Delta derivative distribution identity?

Question

It is easy to show that the Dirac $\delta(x)$ distribution satisfies the distributional identity $$\delta(x) = - x \delta'(x).$$ Can we conclude that the following also holds $$\delta'(x) = - \frac{\delta(x)}{x}?$$ In other words, are we allowed to multiply and divide distributions with ordinary functions?

Answer 1

Multiplication of a distribution $u$ with a function $f$ is defined by $\langle fu, \phi \rangle := \langle u, f\phi \rangle.$ Since $C_c^\infty$ is closed under multiplication with $C^\infty$ functions, we are allowed to multiply distributions with $C^\infty$ functions. We are, using this definition, not allowed to multiply distributions with non-$C^\infty$ functions like $\frac{1}{x}.$

However, we can try to solve distribution equations like $fu = v,$ where $f$ is a $C^\infty$ function and $v$ is a given distribution. This equation often has solutions, but there might be an infinitude of solutions. For example, the solutions to $xu = \delta$ are $u = -\delta' + C \delta,$ where $C$ is a constant.
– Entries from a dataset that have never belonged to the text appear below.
(** ** Lexemes *)

(** Text between quotes that are doubled inside, and the text it stands for. *)
Inductive quoted_text (quote : Z) : text → text → Prop :=
| quoted_nil : quoted_text quote [] []
| quoted_char c t v : c ≠ quote → quoted_text quote t v → quoted_text quote (c :: t) (c :: v)
| quoted_twice t v : quoted_text quote t v → quoted_text quote (quote :: quote :: t) (quote :: v).

(** The character of a one-letter escape. *)
Definition simple_escape (e : Z) : option Z :=
  if e =? ch "n" then Some 10
  else if e =? ch "r" then Some 13
  else if e =? ch "t" then Some 9
  else if e =? ch "b" then Some 8
  else if e =? ch "f" then Some 12
  else if e =? backslash then Some backslash
  else if e =? ch "'" then Some (ch "'")
  else if e =? 34 then Some 34
  else None.

(** Four or eight hexadecimal digits of a scalar value. *)
Definition unicode_digits (e : Z) (digits : text) (v : Z) : Prop :=
  ((e = ch "u" ∧ length digits = 4%nat) ∨ (e = ch "U" ∧ length digits = 8%nat))
  ∧ Forall (λ c, is_ascii_hexdigit c = true) digits
  ∧ (x ← from_str_radix 16 u32_max digits; char_from_u32 x) = Some v.

Inductive string_text (quote : Z) : text → text → Prop :=
| string_nil : string_text quote [] []
| string_char c t v : c ≠ quote → c ≠ backslash → string_text quote t v → string_text quote (c :: t) (c :: v)
| string_twice t v : string_text quote t v → string_text quote (quote :: quote :: t) (quote :: v)
| string_escape e x t v :
    quote ≠ backslash → simple_escape e = Some x → string_text quote t v →
    string_text quote (backslash :: e :: t) (x :: v)
| string_unicode e digits x t v :
    quote ≠ backslash → unicode_digits e digits x → string_text quote t v →
    string_text quote (backslash :: e :: digits ++ t) (x :: v).

Definition digits_text (t : text) : Prop := Forall (λ c, digit_or_underscore c = true) t.
Definition fraction_text (t : text) : Prop := ∃ ds, t = ch "." :: ds ∧ digits_text ds.
Definition exponent_text (t : text) : Prop :=
  ∃ e sign ds, t = e :: sign ++ ds ∧ (e = ch "e" ∨ e = ch "E")
    ∧ (sign = [] ∨ sign = [ch "+"] ∨ sign = [ch "-"]) ∧ digits_text ds.
Definition absent_or (P : text → Prop) (t : text) : Prop := t = [] ∨ P t.

(** How each token is spelled. *)
Inductive lexeme : text → TokenKind → Prop :=
| lexeme_name c t :
    is_identifier_start c = true → Forall (λ c, is_identifier_continue c = true) (c :: t) →
    lexeme (c :: t) (TIdentifier (c :: t))
| lexeme_quoted_name t v : quoted_text backtick t v → lexeme (backtick :: t ++ [backtick]) (TIdentifier v)
| lexeme_string quote t v :
    quote = ch "'" ∨ quote = 34 → string_text quote t v → lexeme (quote :: t ++ [quote]) (TString v)
| lexeme_integer t n :
    digits_text t → from_str_radix 10 u64_max (without_underscores t) = Some n → lexeme t (TInteger n)
| lexeme_radix prefix radix t n :
    (radix = 16 ∧ (prefix = lit "0x" ∨ prefix = lit "0X")) ∨ (radix = 8 ∧ (prefix = lit "0o" ∨ prefix = lit "0O")) →
    Forall (λ c, c = underscore ∨ is_digit_of radix c = true) t →
    from_str_radix radix u64_max (without_underscores t) = Some n → lexeme (prefix ++ t) (TInteger n)
| lexeme_float int frac exp bits :
    digits_text int → absent_or fraction_text frac → absent_or exponent_text exp → frac ++ exp ≠ [] →
    parse_f64 (without_underscores (int ++ frac ++ exp)) = Some bits → f64_is_finite bits = true →
    lexeme (int ++ frac ++ exp) (TFloat bits)
| lexeme_parameter t :
    t ≠ [] → Forall (λ c, is_identifier_continue c = true) t → lexeme (ch "$" :: t) (TParameter t)
| lexeme_dollar : lexeme (lit "$") (TSymbol Dollar)
| lexeme_symbol_two a b sy : two_char_symbol [a; b] = Some sy → lexeme [a; b] (TSymbol sy)
| lexeme_symbol c sy : one_char_symbol c = Some sy → lexeme [c] (TSymbol sy).

(** What a token operation does from a position: the token spans the text
    consumed, which spells it. *)
Definition scans (s : Lexer) (p : position) (m : Lex Token) : Prop :=
  lexes s m (λ tok cs s', cs ≠ [] ∧ ∃ k, tok = spanned k p (offset s') ∧ lexeme cs k).

Lemma quoted_body_spec fuel p value s :
  (length (rest s) < fuel)%nat →
  lexes s (quoted_body fuel p value) (λ v cs s', ∃ t w,
    cs = t ++ [backtick] ∧ v = value ++ w ∧ quoted_text backtick t w).
Proof.
  revert value s. induction fuel as [|fuel IH]; intros value s Hf; [lia|]. cbn [quoted_body].
  apply lexes_peek. destruct (rest s) as [|c t] eqn:Hr; cbn [head]; [apply lexes_syntax|]. cbn in Hf.
  eapply lexes_bump; [exact Hr|]. destruct (Z.eqb_spec c backtick) as [->|Hc].
  - apply lexes_peek. rewrite advance_rest. case_bool_decide as Hagain.
    + destruct t as [|c t]; [done|]. injection Hagain as ->. cbn in Hf.
      eapply lexes_bump; [by rewrite advance_rest|]. eapply lexes_mono; [apply IH; rewrite !advance_rest; lia|].
      intros v cs s' _ (t' & w & -> & -> & Hq). exists (backtick :: backtick :: t'), (backtick :: w).
      rewrite <- (assoc_L (++)). split_and!; [done..|by constructor].
    + apply lexes_ret. exists [], []. rewrite app_nil_r. split_and!; [done..|constructor].
  - eapply lexes_mono; [apply IH; rewrite advance_rest; lia|].
    intros v cs s' _ (t' & w & -> & -> & Hq). exists (c :: t'), (c :: w).
    rewrite <- (assoc_L (++)). split_and!; [done..|by constructor].
Qed.

Lemma quoted_identifier_spec s t p :
  rest s = backtick :: t → scans s p (quoted_identifier p).
Proof.
  intros Hr. unfold scans, quoted_identifier. eapply lexes_bump; [exact Hr|]. apply lexes_remaining.
  eapply lexes_bind; [apply quoted_body_spec; lia|]. intros v cs s' _ (t' & w & -> & -> & Hq).
  apply lexes_token_at. split; [done|]. eexists. split; [done|]. rewrite app_nil_r. by constructor.
Qed.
More generally, if $f$ has zeros of finite order then $fu = v$ has a family of solutions which differ by $\delta$:s and derivatives thereof placed at the zeros.

In the specific case $xu = \delta$ we can say that $u = -\delta'$ is the canonical solution, since $x$ being odd and $\delta$ being even should result in $u$ being odd. But in the general case we can not do this.